In 1982, American diplomats and case officers abroad may have had a few unpleasant dinners and meetings with their Arab counterparts, but U.S. power and influence wasn't belittled in the region. On the contrary, the war, which the Arabs uniformly believed Washington had sanctioned, as they now believe it has sanctioned Sharon's incursions, demonstrated convincingly to all America's reach and power. Israel made mincemeat of the PLO and Syria, which under Hafez al-Assad learned painfully and definitively the costs of war with America's closest Middle Eastern ally. (The Lebanon war between the Israelis and the Syrians also demonstrated to the Soviet Union that its goose was cooked in both armor and aerial combat. Not an insignificant achievement in the third-world conflicts that greatly determined the outcome of the Cold War.)

Only the Bush administration has the capacity to undo America's eminence in the Middle East. The Arabs can't and most won't really even try. The Israeli-Palestinian conflict cannot diminish the United States unless President Bush pivots from an ahistorical understanding of the Arab Middle East.

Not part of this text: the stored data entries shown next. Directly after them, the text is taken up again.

(** * The Cayena ETL workflow: [dags/cayena_etl/project_dag.py]

  The repository holds one Airflow DAG, [gcp-gcs-bigquery-cayena].  It
  provisions a bucket, calls the scraping routine [etl_web_scrapping],
  lists the bucket, provisions a BigQuery dataset, loads the CSV objects
  of the bucket into a table and checks that the table is not empty.

  The development has four parts:
  - the DAG as the source declares it (operators, their arguments and
    the task sequence);
  - the behaviour of the Airflow operators the DAG instantiates, over an
    explicit model of the cloud state;
  - the scraping routine, whose module ([cayena_etl.src.domain.main]) is
    not part of the sources at hand and is therefore modelled from the
    specification;
  - the properties. *)

From Stdlib Require Import Ascii.
From stdpp Require Import gmap strings list fin_maps pretty.

#[local] Set Warnings "-clear-no-such-hyp".

(** ** Text helpers *)

Module Text.

(** [strip_prefix p s] removes the leading [p] from [s]. *)
Fixpoint strip_prefix (p s : string) : option string :=
  match p with
  | EmptyString => Some s
  | String a p' =>
      match s with
      | EmptyString => None
      | String b s' => if decide (a = b) then strip_prefix p' s' else None
      end
  end.

Definition starts_with (p s : string) : bool :=
  match strip_prefix p s with Some _ => true | None => false end.

(** Matching of an object name against a source URI pattern.  The only
    metacharacter is the wildcard [*], which stands for any run of
    characters, the separator [/] included (the rule BigQuery applies to
    the URIs of a load job). *)
Fixpoint glob_match (p s : string) : bool :=
  match p with
  | EmptyString => match s with EmptyString => true | _ => false end
  | String a p' =>
      if decide (a = "*"%char) then
        (fix star (t : string) : bool :=
           glob_match p' t ||
           match t with
           | EmptyString => false
           | String _ t' => star t'
           end) s
      else
        match s with
        | EmptyString => false
        | String b s' => if decide (a = b) then glob_match p' s' else false
        end
  end.

(** Joining path components or fields with a separator. *)
Fixpoint join (sep : string) (l : list string) : string :=
  match l with
  | [] => ""
  | [x] => x
  | x :: l' => x +:+ sep +:+ join sep l'
  end.

(** The first value bound to [k] in a list of pairs (a keyword-argument
    dictionary, a vocabulary). *)
Fixpoint assoc {A} (k : string) (l : list (string * A)) : option A :=
  match l with
  | [] => None
  | (k', v) :: l' => if decide (k = k') then Some v else assoc k l'
  end.

(** The position of the first occurrence of [x]. *)
Fixpoint index_of (x : string) (l : list string) : option nat :=
  match l with
  | [] => None
  | y :: l' => if decide (x = y) then Some 0 else S <$> index_of x l'
  end.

Fortunately, President Bush has not been schooled in Washington's foreign-affairs establishment. His instincts, which produced in the Axis of Evil speech the clearest and most intellectually potent foreign policy since Ronald Reagan's, don't please the diplomats and intelligence professionals, who remain acutely uncomfortable with good-versus-evil as a roadmap for American action abroad. The president's instincts may propel him to pop the myth that America must solicit an Arab coalition to defeat Saddam Hussein. Untutored, the president may just ask: Why would America need Muslim or Arab cover for military action against Iraq? What moral sanction can dictatorial regimes in Egypt and Saudi Arabia possibly give us? What real aid can they give to the war on terrorism if they cannot call suicide bombers terrorists? Is the average Arab who hates us, for whatever reasons, going to hate us less because his rulers tell him to?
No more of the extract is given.